Хм. Александр сдвинул брови, производя в уме вычисления. Мальчик был силен в математике, но вскоре и он признал, что без папируса тут не обойтись.
— Надеюсь, вы исполните одно мое желание, — обратилась я ко всем, держа в правой руке агатовую чашу. — Это любимый пиршественный сосуд моего отца. Я помню, как он наполнял его, как подносил к губам. Пил из него. — Я подала знак, и слуга налил в чашу вина. — Как-то раз он сказал, что наши предки привезли чашу из Македонии, но за точность слов не поручусь.
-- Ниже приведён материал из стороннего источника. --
(** ** Job files *)

(** A browser [File]. *)
Record File := {
  file_name : string;
  file_type : string;
  file_size : Z;
  file_bytes : blob;
}.

(** What the runtime hands out while one row is built: [Date.now()],
    [Math.random().toString(36).substring(2)] and the [gen_random_uuid()]
    of the row. *)
Record Draw := {
  date_now : N;
  random36 : string;
  row_id : uuid;
}.

Definition to_lower_ascii (c : ascii) : ascii :=
  let n := nat_of_ascii c in
  if (65 <=? n)%nat && (n <=? 90)%nat then ascii_of_nat (n + 32) else c.

(** [s.toLowerCase()] on text whose cased letters are ASCII: the letters A
    to Z are folded, every other byte is kept.  (JavaScript also folds the
    cased letters outside ASCII.) *)
Fixpoint toLowerCase (s : string) : string :=
  match s with
  | EmptyString => EmptyString
  | String c rest => String (to_lower_ascii c) (toLowerCase rest)
  end.

(** [s.includes(needle)]. *)
Definition includes (s needle : string) : bool :=
  match String.index 0 needle s with
  | Some _ => true
  | None => false
  end.

(** [file.name.split('.').pop()]. *)
Definition fileExt (file : File) : option string :=
  js_pop (split_on "." (file_name file)).

Definition upload_fileName (file : File) (d : Draw) : string :=
  pretty (date_now d) +:+ "-" +:+ random36 d +:+ "." +:+ js_show (fileExt file).

(** [`${jobId}/${fileName}`]. *)
Definition upload_filePath (jobId : uuid) (file : File) (d : Draw) : string :=
  jobId +:+ "/" +:+ upload_fileName file d.

Definition isPresentation (file : File) : bool :=
  includes (toLowerCase (file_name file)) "presentation"
  || includes (file_type file) "presentation"
  || bool_decide (toLowerCase <$> fileExt file = Some "pptx")
  || bool_decide (toLowerCase <$> fileExt file = Some "ppt").

(** [insert] into [job_files]: the INSERT policy, the primary key and the
    two foreign keys. *)
Definition job_files_insert (c : Caller) (row : JobFile) (w : World) : option World :=
  if Rls.may_insert job_files_policies c row
     && bool_decide (f_id row ∉ map f_id (job_files w))
     && references (f_job_id row) (map j_id (jobs w))
     && references (f_uploaded_by row) (map p_id (profiles w))
  then Some (set_job_files (job_files w ++ [row]) w)
  else None.

Definition upload_row (user : option uuid) (jobId : uuid) (file : File) (d : Draw)
    : JobFile :=
  {| f_id := row_id d;
     f_job_id := Some jobId;
     f_file_name := file_name file;
     f_file_path := upload_filePath jobId file d;
     f_file_type := js_or (file_type file) "application/octet-stream";
     f_file_size := file_size file;
     f_is_presentation := Some (isPresentation file);
     f_uploaded_by := user |}.

(** The loop of [handleFileUpload]: the first error leaves the loop, and
    what earlier iterations stored stays. *)
Fixpoint upload_loop (user : option uuid) (jobId : uuid)
    (selectedFiles : list (File * Draw)) (w : World) : World * Toast :=
  match selectedFiles with
  | [] => (w, Success)
  | (file, d) :: rest =>
      let c := client_caller user in
      match storage_upload c (upload_filePath jobId file d) (file_bytes file) (objects w) with
      | None => (w, Error)
      | Some objs =>
          let w1 := set_objects objs w in
          match job_files_insert c (upload_row user jobId file d) w1 with
          | None => (w1, Error)
          | Some w2 => upload_loop user jobId rest w2
          end
      end
  end.

(** [handleFileUpload]; an empty selection returns at once, without a
    toast. *)
Definition handleFileUpload (user : option uuid) (jobId : uuid)
    (selectedFiles : list (File * Draw)) (w : World) : World * option Toast :=
  match selectedFiles with
  | [] => (w, None)
  | _ => let (w', t) := upload_loop user jobId selectedFiles w in (w', Some t)
  end.

(** [deleteFile]: the object first, then the row; [confirmed] is the
    answer to the confirm dialog. *)
Definition deleteFile (user : option uuid) (file : JobFile) (confirmed : bool)
    (w : World) : World * option Toast :=
  if negb confirmed then (w, None)
  else
    let c := client_caller user in
    let w1 := set_objects (storage_remove c [f_file_path file] (objects w)) w in
    let w2 := set_job_files
                (Rls.delete job_files_policies c
                   (fun r => bool_decide (f_id r = f_id file)) (job_files w1)) w1 in
    (w2, Some Success).

(** [downloadFile], up to the bytes it receives. *)
Definition downloadFile (user : option uuid) (file : JobFile) (w : World)
    : option blob :=
  storage_download (client_caller user) (f_file_path file) (objects w).

(** ** File versions *)

(** The state of one mounted [FileCollaboration] component. *)
Record Collab := {
  fileId : uuid;
  collab_user : option uuid;
  versions : list FileVersion;
}.

Definition set_versions (x : list FileVersion) (cl : Collab) : Collab :=
  {| fileId := fileId cl; collab_user := collab_user cl; versions := x |}.

Fixpoint insert_desc (v : FileVersion) (l : list FileVersion) : list FileVersion :=
  match l with
  | [] => [v]
  | x :: xs =>
      if (v_version_number x <=? v_version_number v)%Z then v :: l
      else x :: insert_desc v xs
  end.

(** [.order('version_number', { ascending: false })]. *)
Definition order_desc (l : list FileVersion) : list FileVersion :=
  foldr insert_desc [] l.

(** The rows of [file_versions] for one file, as a caller sees them. *)
Definition select_versions (c : Caller) (file_id : uuid) (w : World)
    : list FileVersion :=
  order_desc (Rls.select file_versions_policies c
                (fun r => bool_decide (v_file_id r = file_id)) (file_versions w)).

(** [fetchVersions]: [setVersions(data || [])]. *)
Definition fetchVersions (cl : Collab) (w : World) : Collab :=
  set_versions (select_versions (client_caller (collab_user cl)) (fileId cl) w) cl.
В любом случае, в моем сознании она неразрывно связана с отцом, а сейчас я хочу увидеть ее в ваших руках.
Я отпила глоток и передала чашу Александру. Он откинул голову назад, пригубил вина и передал сосуд Селене, которая закрыла глаза и подняла его изящным движением.
— Филадельф тоже? — спросила она.
— Все, — ответила я.
Мой младший сын сделал большой глоток, и чаша перешла к Антиллу.
«Что станет с ним?» — задумалась я.
Антоний не предпринимал ничего в отношении своего сына. Он, похоже, считал, что Октавиан просто отошлет юношу в Рим и будет держать под рукой. Впрочем, где мог бы укрыться Антилл, где нашел бы убежище? И Египет, и Индия были ему чужими. Бедный мальчик, римлянин, лишенный родины! Мое сердце сострадало ему.
— Дети мои, — промолвила я, — уже через несколько дней Александрия подвергнется нападению. Ради вашей безопасности вам надлежит безоговорочно следовать указаниям командира моей придворной гвардии. Мы приготовили для вас укрытия в тоннелях под дворцом. Там есть еда, вода, светильники — все необходимое. По получении сигнала вам надлежит незамедлительно спрятаться там. Мы не можем предугадать, что случится потом.
Я помедлила, потом продолжила:
— Что бы ни случилось, чем бы все ни обернулось, помните, какая кровь течет в ваших жилах. Ваше происхождение столь высоко, что его будут чтить даже враги. Ничего не бойтесь.
— Разве мы не собираемся сражаться? — спросил Александр.
— Еще как собираемся! — заявил Антоний своим прежним голосом. — У нас четыре легиона, грозная македонская гвардия и египетские солдаты. Наша кавалерия хорошо обучена, и я сам поведу ее в бой.
— Не забывай о моем флоте, — напомнила я.
К спасшимся при Актии кораблям добавились новые, построенные здесь.
— Мы окружим город оборонительными позициями, — подхватил Антоний.
Похоже, в последний момент, когда всякая надежда утрачена, к нему вдруг вернулись прежняя решимость и энергия. Однако ему следовало раньше позаботиться о сборе своих легионов, о возведении оборонительных сооружений на Ниле, об укреплении Пелузия с его египетским гарнизоном. Слишком поздно душа Антония воспламенилась готовностью к борьбе: сейчас он мог лишь сгореть в этом пламени, как на погребальном костре.